Tempo di lettura: 5 ore
L'espediente narrativo, abbastanza banale, è in realtà utile all'autore per affrontare nello stesso libro, con un apparente filo logico, argomenti molto diversi:
la DIVERSITA' ("Quando sei un reietto, ti affezioni anche alle pietre che ti scagliano");
l'ORRORE DELLA GUERRA ("Aveva conosciuto l'eccitazione nervosa del primo combattimento a cui scampa un soldato, quando gli uomini si danno pacche sulle spalle e sorridono come se fosse finita, … e aveva conosciuto la depressione profonda che segue il secondo combattimento, quando il soldato si rende conto che la lotta non si ferma a una sola battaglia e molte altre lo attendono");
il RAPPORTO GENITORI-FIGLI ("Tutti i genitori fanno del male ai figli, è inevitabile. I giovani, come vetro puro, conservano le impronte di quanti li toccano. Alcuni genitori li macchiano, altri li incrinano, altri ancora li frantumano in mille pezzi, senza possibilità di recupero");
l'AMORE ("Ma l'amore assume molte forme, e non è mai lo stesso per qualsiasi uomo e qualsiasi donna");
il SENSO DELLA VITA, perché tutte le vite hanno un senso.
Tutto sommato, un libro che contiene spunti interessanti.

No logo - Naomi Klein

“Il logo, per la forza dell’onnipresenza, è divenuto la cosa che più si avvicina a un linguaggio internazionale, più riconosciuto e compreso in molti Paesi che non la lingua inglese.”
“Il titolo “No logo” non va letto letteralmente come uno slogan … è il tentativo di esprimere una posizione contraria alla politica delle multinazionali …: quante più persone verranno a conoscenza dei segreti della rete globale dei marchi e dei logo, tanto più la loro indignazione alimenterà il grande movimento politico che si sta formando …”
“Secondo il vecchio paradigma, il marketing consisteva soltanto nel vendere un prodotto.
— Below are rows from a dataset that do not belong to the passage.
Lemma increment_preserves (ledger : gmap (pk * pk) Inventory) (b p : pk) (q : Z) :
  stock_nonnegative ledger → 0 <= q → stock_nonnegative (fst (increment ledger b p q)).
Proof.
  intros Hinv Hq key row. unfold increment.
  destruct (ledger !! (b, p)) as [old|] eqn:Hold; simpl; intros Hk;
    apply lookup_insert_Some in Hk as [[_ <-] | [_ Hk]]; simpl;
    try exact (Hinv key row Hk).
  - pose proof (Hinv _ _ Hold). lia.
  - exact Hq.
Qed.

Lemma decrement_preserves (ledger : gmap (pk * pk) Inventory) (b p : pk) (q : Z) :
  stock_nonnegative ledger → stock_nonnegative (fst (reserveAndDecrement ledger b p q)).
Proof.
  intros Hinv key row. unfold reserveAndDecrement.
  destruct (ledger !! (b, p)) as [old|] eqn:Hold; simpl; [|apply Hinv].
  destruct (Z.leb_spec q (stock old)); simpl; [|apply Hinv].
  intros Hk. apply lookup_insert_Some in Hk as [[_ <-] | [_ Hk]]; simpl; [lia|].
  exact (Hinv key row Hk).
Qed.

Lemma apply_preserves (ledger : gmap (pk * pk) Inventory) (op : operation) :
  stock_nonnegative ledger → 0 <= qty_of op → stock_nonnegative (fst (apply ledger op)).
Proof.
  destruct op as [b p q | b p q | b p q]; simpl; intros Hinv Hq.
  - now apply increment_preserves.
  - now apply decrement_preserves.
  - now apply increment_preserves.
Qed.

(** C3.  Over the ledger of section 4.2: after any sequence of
    increments, decrements and restores of non-negative quantities no
    stock is negative, and a decrement that asks for more than the
    current stock leaves the ledger exactly as it was and answers
    InsufficientStock with the shortfall. *)
Theorem stock_never_negative :
  (∀ (ops : list operation) (ledger : gmap (pk * pk) Inventory),
      stock_nonnegative ledger →
      Forall (fun op => 0 <= qty_of op) ops →
      stock_nonnegative (run ops ledger))
  ∧ (∀ (ledger : gmap (pk * pk) Inventory) (b p : pk) (q : Z) (row : Inventory),
      ledger !! (b, p) = Some row →
      stock row < q →
      reserveAndDecrement ledger b p q = (ledger, InsufficientStock (q - stock row))).
Proof.
  split.
  - intros ops. induction ops as [|op ops IH]; intros ledger Hinv Hops; [exact Hinv|].
    inversion Hops as [|? ? Hop Hrest]; subst. simpl.
    apply IH; [|exact Hrest]. now apply apply_preserves.
  - intros ledger b p q row Hrow Hlt. unfold reserveAndDecrement. rewrite Hrow.
    destruct (Z.leb_spec q (stock row)); [lia | reflexivity].
Qed.

(** A first receipt of 7 units, then sales of 5 and 5, then a restore
    of 5: the second sale is refused, the stock is 2 and then 7. *)
Lemma stock_never_negative_witness :
  let ops := [Increment 1 9 7; Decrement 1 9 5; Decrement 1 9 5; Restore 1 9 5] in
  let row := {| inventory_branch := 1; inventory_product := 9; stock := 2;
                reorder_point := 5 |} in
  stock_nonnegative ∅
  ∧ Forall (fun op => 0 <= qty_of op) ops
  ∧ stock <$> (run ops ∅ !! (1, 9)) = Some 7
  ∧ stock_nonnegative (run ops ∅)
  ∧ ({[ (1, 9) := row ]} : gmap (pk * pk) Inventory) !! (1, 9) = Some row
  ∧ stock row < 5
  ∧ reserveAndDecrement {[ (1, 9) := row ]} 1 9 5
    = ({[ (1, 9) := row ]}, InsufficientStock 3).
Proof.
  intros ops row.
  assert (stock_nonnegative ∅) as Hempty
    by (intros key r Hk; rewrite lookup_empty in Hk; discriminate).
  assert (Forall (fun op => 0 <= qty_of op) ops) as Hops
    by (repeat constructor; simpl; lia).
  assert (({[ (1, 9) := row ]} : gmap (pk * pk) Inventory) !! (1, 9) = Some row) as Hrow
    by apply lookup_singleton_eq.
  split; [exact Hempty|]. split; [exact Hops|].
  split; [vm_compute; reflexivity|].
  split; [exact (proj1 stock_never_negative ops ∅ Hempty Hops)|].
  split; [exact Hrow|]. split; [simpl; lia|].
  exact (proj2 stock_never_negative {[ (1, 9) := row ]} 1 9 5 row Hrow ltac:(simpl; lia)).
Defined.

End StockInvariant.

(* ===================================================================== *)
(** * Further properties of the validator                                 *)
(* ===================================================================== *)

Section ValidatorOutcomes.
Import Py validators.

Lemma check_character_alphabet (dv : Z) :
  1 <= dv <= 11 →
  ∃ d, Reference.check_character dv = [d] ∧ In d (lit "0123456789K").
Proof.
  intros H.
  assert (dv = 1 ∨ dv = 2 ∨ dv = 3 ∨ dv = 4 ∨ dv = 5 ∨ dv = 6 ∨ dv = 7 ∨ dv = 8
          ∨ dv = 9 ∨ dv = 10 ∨ dv = 11) as Hc by lia.
  repeat (destruct Hc as [-> | Hc];
          [eexists; split; [reflexivity | vm_compute; tauto]|]).
  subst. eexists; split; [reflexivity | vm_compute; tauto].
Qed.

(** Different values between 1 and 11 give different check characters. *)
Lemma check_character_inj (x y : Z) :
  1 <= x <= 11 → 1 <= y <= 11 →
  Reference.check_character x = Reference.check_character y → x = y.
Proof.
  intros Hx Hy. unfold Reference.check_character.
  destruct (Z.eqb_spec x 10) as [->|Hx10]; destruct (Z.eqb_spec y 10) as [->|Hy10];
    try reflexivity;
    try (destruct (Z.eqb_spec y 11) as [->|Hy11]);
    try (destruct (Z.eqb_spec x 11) as [->|Hx11]);
    try reflexivity; vm_compute lit; intros [= E]; lia.
Qed.

Lemma calculate_dv_cases (body : pystr) :
  match calculate_dv body with
  | Return s =>
      forallb Unicode.isdecimal body = true
      ∧ ∃ d, s = [d] ∧ In d (lit "0123456789K")
  | Raise e => e = ValueError ∧ forallb Unicode.isdecimal body = false
  end.
Proof.
  destruct (forallb Unicode.isdecimal body) eqn:Hd.
  - rewrite (calculate_dv_decimal body Hd). split; [reflexivity|].
    pose proof (Z.mod_pos_bound (Reference.body_sum body) 11 ltac:(lia)) as Hm.
    destruct (check_character_alphabet (11 - Reference.body_sum body mod 11) ltac:(lia))
      as [d [Hc Hin]].
    exists d. split; assumption.
  - rewrite (calculate_dv_not_decimal body Hd). split; reflexivity.
Qed.

(** [calculate_dv] has two outcomes only.  On a body of decimal digits it
    returns one character, a digit or K; on any other body it raises
    [ValueError].  It never returns the empty string that its [except]
    branch announces. *)
Theorem calculate_dv_outcomes (body : pystr) :
  match calculate_dv body with
  | Return s =>
      forallb Unicode.isdecimal body = true
      ∧ ∃ d, s = [d] ∧ In d (lit "0123456789K")
  | Raise e => e = ValueError ∧ forallb Unicode.isdecimal body = false
  end.
Proof. exact (calculate_dv_cases body). Qed.

(** When the validator returns, it returns its argument. *)
Lemma validate_returns_input (value r : pystr) :
  validate_chilean_rut value = Return r → r = value.
Proof.
  unfold validate_chilean_rut.
  destruct (length (clean_rut value) <? 2)%nat; [discriminate|].
  destruct (negb (isdigit (removelast (clean_rut value)))); [discriminate|].
  destruct (calculate_dv (removelast (clean_rut value))) as [dv|e]; simpl; [|discriminate].
  destruct (decide _); [now intros [= <-] | discriminate].
Qed.

(** A string of at least two characters is a body and a last character. *)
Lemma split_last (s : pystr) :
  (2 <= length s)%nat → ∃ body c, s = body ++ [c] ∧ body ≠ [].
Proof.
  intros Hlen. destruct (exists_last (l := s)) as [body [c ->]].
  - intros ->. simpl in Hlen. lia.
  - exists body, c. split; [reflexivity|]. intros ->. simpl in Hlen. lia.
Qed.

Lemma validate_accepts_cleaned (value : pystr) :
  validate_chilean_rut value = Return value
  ↔ ∃ body c, clean_rut value = body ++ [c]
              ∧ isdecimal body = true
              ∧ calculate_dv body = Return [c].
Proof.
  split.
  - intros Hv. unfold validate_chilean_rut in Hv.
    destruct (Nat.ltb_spec (length (clean_rut value)) 2) as [|Hlen]; [discriminate|].
    destruct (split_last (clean_rut value) Hlen) as [body [c [Hclean Hne]]].
    rewrite Hclean, last_last, removelast_last in Hv.
    destruct (isdigit body) eqn:Hdig; simpl in Hv; [|discriminate].
    pose proof (calculate_dv_cases body) as Hout.
    destruct (calculate_dv body) as [dv|e] eqn:Hdv; simpl in Hv; [|discriminate].
    destruct (decide (dv = [c])) as [->|]; [|discriminate].
    exists body, c. split; [exact Hclean|]. split; [|exact Hdv].
    destruct body; [congruence|]. apply Hout.
  - intros [body [c [Hclean [Hdec Hdv]]]].
    destruct (isdecimal_str_inv body Hdec) as [Hne _].
    rewrite (validate_split value body c Hclean Hne).
    rewrite (isdecimal_str_isdigit body Hdec), Hdv. simpl.
    destruct (decide ([c] = [c])); [reflexivity | congruence].
Qed.

(** The inputs the validator accepts: those whose cleaned form is a
    non-empty body of decimal digits followed by the check character of
    that body.  The answer is then the input itself. *)
Theorem validate_accepts_iff (value : pystr) :
  validate_chilean_rut value = Return value
  ↔ ∃ body c, clean_rut value = body ++ [c]
              ∧ isdecimal body = true
              ∧ calculate_dv body = Return [c].
Proof. exact (validate_accepts_cleaned value). Qed.

(** Two inputs with the same cleaned form are accepted together or
    refused together: dots, dashes, surrounding white space and letter
    case do not matter. *)
Theorem validate_ignores_format (v1 v2 : pystr) :
  clean_rut v1 = clean_rut v2 →
  (validate_chilean_rut v1 = Return v1 ↔ validate_chilean_rut v2 = Return v2).
Proof.
  intros H. rewrite !validate_accepts_cleaned, H. reflexivity.
Qed.

Lemma validate_ignores_format_witness :
  clean_rut (lit " 76.086.428-5") = clean_rut (lit "760864285")
  ∧ (validate_chilean_rut (lit " 76.086.428-5") = Return (lit " 76.086.428-5")
     ↔ validate_chilean_rut (lit "760864285") = Return (lit "760864285")).
Proof.
  split; [vm_compute; reflexivity|].
  apply (validate_ignores_format (lit " 76.086.428-5") (lit "760864285")).
  vm_compute. reflexivity.
Defined.

End ValidatorOutcomes.

(* ===================================================================== *)
(** * What the check digit detects                                        *)
(* ===================================================================== *)

Section ErrorDetection.
Import Py validators.

Lemma weighted_sum_app (i : nat) (l1 l2 : list Z) :
  Reference.weighted_sum i (l1 ++ l2)
  = Reference.weighted_sum i l1 + Reference.weighted_sum (i + length l1) l2.
Proof.
  revert i. induction l1 as [|d l1 IH]; intros i; simpl.
  - now rewrite Nat.add_0_r.
  - rewrite IH, Nat.add_succ_r. simpl. lia.
Qed.

Lemma digit_value_range (c : N) :
  Unicode.isdecimal c = true → 0 <= Reference.digit_value c <= 9.
Proof.
  unfold Unicode.isdecimal, Reference.digit_value.
  destruct (Unicode.todecimal c) as [d|] eqn:Hd; [|discriminate].
  intros _. simpl. exact (todecimal_range c d Hd).
Qed.

(** The sum of a body around one of its digits. *)
Lemma body_sum_at (pre post : pystr) (a : N) :
  Reference.body_sum (pre ++ a :: post)
  = Reference.weighted_sum 0 (List.map Reference.digit_value (rev post))
    + Reference.digit_value a * Reference.weight (length post)
    + Reference.weighted_sum (S (length post))
        (List.map Reference.digit_value (rev pre)).
Proof.
  unfold Reference.body_sum.
  rewrite rev_app_distr. simpl. rewrite <- app_assoc. simpl.
  rewrite map_app, weighted_sum_app. simpl.
  rewrite length_map, length_rev. simpl. lia.
Qed.

(** A multiple of 11 that is a product of a weight and a difference of
    two digits is zero. *)
Lemma weight_times_difference (w d k : Z) :
  2 <= w <= 7 → -9 <= d <= 9 → w * d = 11 * k → d = 0.
Proof.
  intros Hw Hd H.
  assert (w = 2 ∨ w = 3 ∨ w = 4 ∨ w = 5 ∨ w = 6 ∨ w = 7) as Hc by lia.
  repeat (destruct Hc as [-> | Hc]; [lia|]). subst. lia.
Qed.

Lemma same_remainder (x y : Z) : x mod 11 = y mod 11 → ∃ k, x - y = 11 * k.
Proof.
  intros H. exists (x / 11 - y / 11).
  pose proof (Z.div_mod x 11 ltac:(lia)). pose proof (Z.div_mod y 11 ltac:(lia)). lia.
Qed.

Lemma forallb_isdecimal_middle (pre post : pystr) (a : N) :
  forallb Unicode.isdecimal (pre ++ a :: post) = true
  ↔ forallb Unicode.isdecimal pre = true ∧ Unicode.isdecimal a = true
    ∧ forallb Unicode.isdecimal post = true.
Proof. rewrite forallb_app. simpl. rewrite !andb_true_iff. tauto. Qed.

(** Replacing one digit of a body by a digit of another value changes the
    check character. *)
Lemma substitution_changes_dv (pre post : pystr) (a b : N) :
  forallb Unicode.isdecimal (pre ++ a :: post) = true →
  Unicode.isdecimal b = true →
  Reference.digit_value a ≠ Reference.digit_value b →
  calculate_dv (pre ++ a :: post) ≠ calculate_dv (pre ++ b :: post).
Proof.
  intros Ha Hb Hne.
  assert (forallb Unicode.isdecimal (pre ++ b :: post) = true) as Hb'.
  { apply forallb_isdecimal_middle. apply forallb_isdecimal_middle in Ha. tauto. }
  apply forallb_isdecimal_middle in Ha as Hparts. destruct Hparts as (_ & Hda & _).
  rewrite (calculate_dv_decimal _ Ha), (calculate_dv_decimal _ Hb').
  intros [= Heq].
  pose proof (Z.mod_pos_bound (Reference.body_sum (pre ++ a :: post)) 11 ltac:(lia)).
  pose proof (Z.mod_pos_bound (Reference.body_sum (pre ++ b :: post)) 11 ltac:(lia)).
  apply check_character_inj in Heq; [|lia|lia].
  assert (Reference.body_sum (pre ++ a :: post) mod 11
          = Reference.body_sum (pre ++ b :: post) mod 11) as Hmod by lia.
  apply same_remainder in Hmod as [k Hk].
  rewrite !body_sum_at in Hk.
  pose proof (weight_range (length post)) as Hw.
  pose proof (digit_value_range a Hda). pose proof (digit_value_range b Hb).
  apply Hne.
  assert (Reference.digit_value a - Reference.digit_value b = 0); [|lia].
  apply (weight_times_difference (Reference.weight (length post)) _ k); [lia|lia|lia].
Qed.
Nel nuovo modello, invece, il prodotto passa sempre in secondo piano rispetto al vero prodotto, ossia il marchio (logo)”
“Il mondo del marketing è costantemente alla ricerca di un nuovo zenit, …, con un sempre maggior numero di annunci pubblicitari e nuove formule aggressive per raggiungere i consumatori.”
“David Lubars dice che i consumatori sono come gli scarafaggi: dopo un po’ il solito insetticida non basta più, li devi spruzzare con roba più forte”
“Le agenzie pubblicitarie all’avanguardia non partono più dall’idea di vendere prodotti realizzati da altri, ma si considerano oggi dei veri e propri produttori di marchi, capaci di dar vita a ciò che conta davvero: un’idea, uno stile di vita, un atteggiamento. Questa nuova prospettiva, … sta cambiando il volto stesso dell’occupazione globale.”
“In quest’ottica, le aziende non hanno nessun vantaggio a investire le proprie risorse limitate in fabbriche che hanno bisogno di manutenzione, macchinari che si corrodono, o in dipendenti che inesorabilmente invecchiano e muoiono. … Ecco perché molte aziende cercano oggi di bypassare la fase produttiva: invece di produrre direttamente gli articoli nei propri stabilimenti li acquistano da terzi…”
Inoltre questa rincorsa al profitto comporta un continuo peggioramento delle condizioni di lavoro nei Paesi produttori, che si trovano nelle zone più povere del mondo.
“Anche se appare sotto molti aspetti immorale paragonare la situazione dei commessi di un centro commerciale con le prevaricazioni e lo sfruttamento subiti dagli operai dei Paesi in via di sviluppo, si può comunque individuare una struttura operativa simile.”
L’idea di fondo è quella di mantenere il lavoratore in situazione di precarietà permanente, al fine di ridurne il relativo costo.
Quanto siamo lontani dal pensiero di Luigi Einaudi, magistralmente illustrato nelle sue “Lezioni di politica sociale”, che invito tutti a rileggere.